素人取り外しのエアコンの問題点

最近ではネット情報を頼りに一般(エアコン工事の知識がない)の方がご自身でエアコンを取り外されているケースもたまに見るようになりました。

「取り外しくらい自分でできると思った」「節約したかった」という理由が一番多いように感じますが、配管が外れなかった、適切に出来ず修理費がかかったという末路になってしまう方もいます(※そもそもそのような失敗についてはほとんどネット上に書かれません)。当サイト内でも「エアコンの取り外し方法」を紹介していますが、その場の状況判断や使用する工具選び等はある程度の経験が必要です。

当方も経験上、素人によるエアコンの取り外しについては下記のような問題があると思います。

  • 適切に取り外しできず、怪我・建物等の物損の可能性がある。
  • 適切に取り外しできず、エアコンを壊す&修理が必要になる。
  • 取り付けてくれる業者や条件が制限される。

適切に取り外しできず、怪我・建物等の物損の可能性がある。

エアコンの設置場所やその状況は現場により様々です。一般的な設置でも脚立にのっての作業になることがほとんどですので、適切に手順を踏まないと危ないことがあります。

もっとも注意すべきは、その重量です。室内機では軽いものなら8~10kg程度ですが、最近のエアコンは多機能であり、その重量も重くなっている傾向があります。
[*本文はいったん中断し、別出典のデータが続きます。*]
Definition metadata_tuple (m : collectionMetadata) :=
  (cm_key m, cm_title m, cm_titleSort m, cm_summary m, cm_thumb m, cm_art m, cm_smart m).
Definition member_tuple (m : collectionMember) := (me_ratingKey m, me_type m, me_title m, me_thumb m, me_art m).
Fixpoint bits (p : positive) : string := match p with xH => "" | xO p => String "0" (bits p) | xI p => String "1" (bits p) end.
#[local] Instance bits_inj : Inj (=) (=) bits.
Proof. intros p. induction p as [p IH|p IH|]; intros [q|q|]; cbn; intros H; try done; injection H as H; f_equal; auto. Qed.
#[export] Instance codec : CollectionCodec := {|
  decode_catalog := λ raw, if raw =s "catalog" then Some (whole cat) else None;
  decode_children := λ raw, if raw =s "seven" then Some (whole (kids "7")) else if raw =s "eight" then Some (whole (kids "8")) else None;
  content_hash := λ md l, bits (encode (metadata_tuple md, member_tuple <$> l));
|}.
#[export] Instance env : Env := {|
  fate_at := λ _, Works; marks_at := λ _, []; now_at := λ _, 0; ended_at := λ _, false;
  GetJSON_at := λ _ u, if u =s url (catalog_path "1") then Ok "catalog" else if u =s url (children_path "7") then Ok "seven"
                       else if u =s url (children_path "8") then Ok "eight" else Err "404";
  OwnerToken_at := λ _, Some "owner"; enabled_at := λ _, Some "server"; invalidate_at := λ _, Works;
|}.

#[local] Instance member_tuple_inj : Inj (=) (=) member_tuple.
Proof. intros [] []. unfold member_tuple. cbn. congruence. Qed.

Lemma hash_injective md l md' l' : content_hash md l = content_hash md' l' → md = md' ∧ l = l'.
Proof.
  cbn. intros Heq%(inj bits). apply (inj encode) in Heq. injection Heq as H1 H2 H3 H4 H5 H6 H7 Hl. split.
  - destruct md, md'. cbn in *. congruence.
  - by apply (inj (fmap member_tuple)) in Hl.
Qed.

(** An address determines the page, and the path among those of its length. *)
Lemma collectionURL_start base path path' k k' size :
  String.length path = String.length path' → collectionURL base path k size = collectionURL base path' k' size → path = path' ∧ k = k'.
Proof.
  unfold collectionURL. intros Hlen H. apply (inj (String.append _)) in H. apply sapp_inj_len in H as [Hp H]; [|done]. split; [done|].
  apply (inj (String.append _)) in H. apply sapp_inj_len_r in H as [H _]; [|done]. by apply (inj pretty) in H.
Qed.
配管がつながったまま重いエアコンを無理やり下ろしたり、少しでもバランスを崩せば怪我、建物自体の破損等につながります。エアコンはビスやフックで各所固定されている場合もあり、無理やり取り外すことは避けるべきです。

適切に取り外しできず、エアコンを壊す&修理が必要になる。

このケースが最も多い素人の失敗です。以下のような失敗例がよくあります。

ポンプダウンに失敗

ポンプダウンに失敗する

取り外し時に冷媒ガスを室外機に回収する作業をポンプダウンといいます。もっとも重要な作業ですが、強制冷房運転には各メーカーや機種、年式でその方法は異なります。エアコンの原理等も理解せず、失敗している方が多いです。

ガスを放出してしまうと再取り付け時に冷媒ガスの充てんが必要で15,000円~20,000程度(相場)の費用がかかります(※冷媒ガスの放出は禁止されています)。

補助配管の折れ・潰れ

補助配管の折れ・潰れ

室内機に溶接されている30cm前後の配管のことを「補助配管」といいます。この配管の向きを変えることで様々な現場状況に対応できるような仕様になっています。

補助配管は新品時は室内機裏に収まるようになっており、取り外し時も基本的にはそのように戻します。しかし、エアコンを使用しているうちに硬化が進み、容易に戻らなくなります。プロの業者でも非常に気をつかうところですが、技術の無い人の中には無理やり曲げてしまい写真のようにぐちゃぐちゃにさせてしまうケースをたまに見ます。

状態によっては、修理できる業者も限られ溶接修理が必要な場合には高い修理費となります。

室内機、配管が外れない

室内機が外れない

「自分で外そうとしたけど外れない・・・」と連絡がきたこともあります。

意外と取り外すのが大変なのが室内機です。ひと昔前のエアコンを除いて、室内機は下部の爪にて固定されています。また、ビスで固定されていることもあります。それだけでなく、その爪部にコンセントケーブルが挟まっていたり、天井ギリギリで設置されているため上部が外れなかったりと、室内機が外れない原因はいくつかあります。

取り付けてくれる業者や条件が制限される。

上記のように、取り外しに失敗するケースも少なくありません。しかし、その中でも「自分で適切にできた!」という人はいます。そして、次に出てくる問題が業者に取り付けを断られるという問題です。

いくら適切に取り外したと思っていても、プロの業者からすれば「それは素人取り外しのエアコン」に他なりません。つまり、どこかしらに問題がある可能性が考えられること。

取り付けに行って、問題が発覚した、修理できる道具をもっていない、後々問題が出たときの責任問題など取り付け業者にとってもリスクがあるため、「うちでは工事を受けられない」と言われることもあります。

もし、受注してくれる業者が見つかっても、工事保証の制限や部材交換必要など、通常の条件では依頼できないことも念頭に置いておいた方が良いと思います。

まとめ

  • ネット情報を参考にした取り外しで失敗している人は少なくない。
  • 素人の場合、怪我・物損の可能性が大。
  • 素人取り外しエアコンの取り付けを断る業者も多い。
  • コスト・保証面を考慮しても取り外し~取り付けまで専門業者に任せた方が断然良い。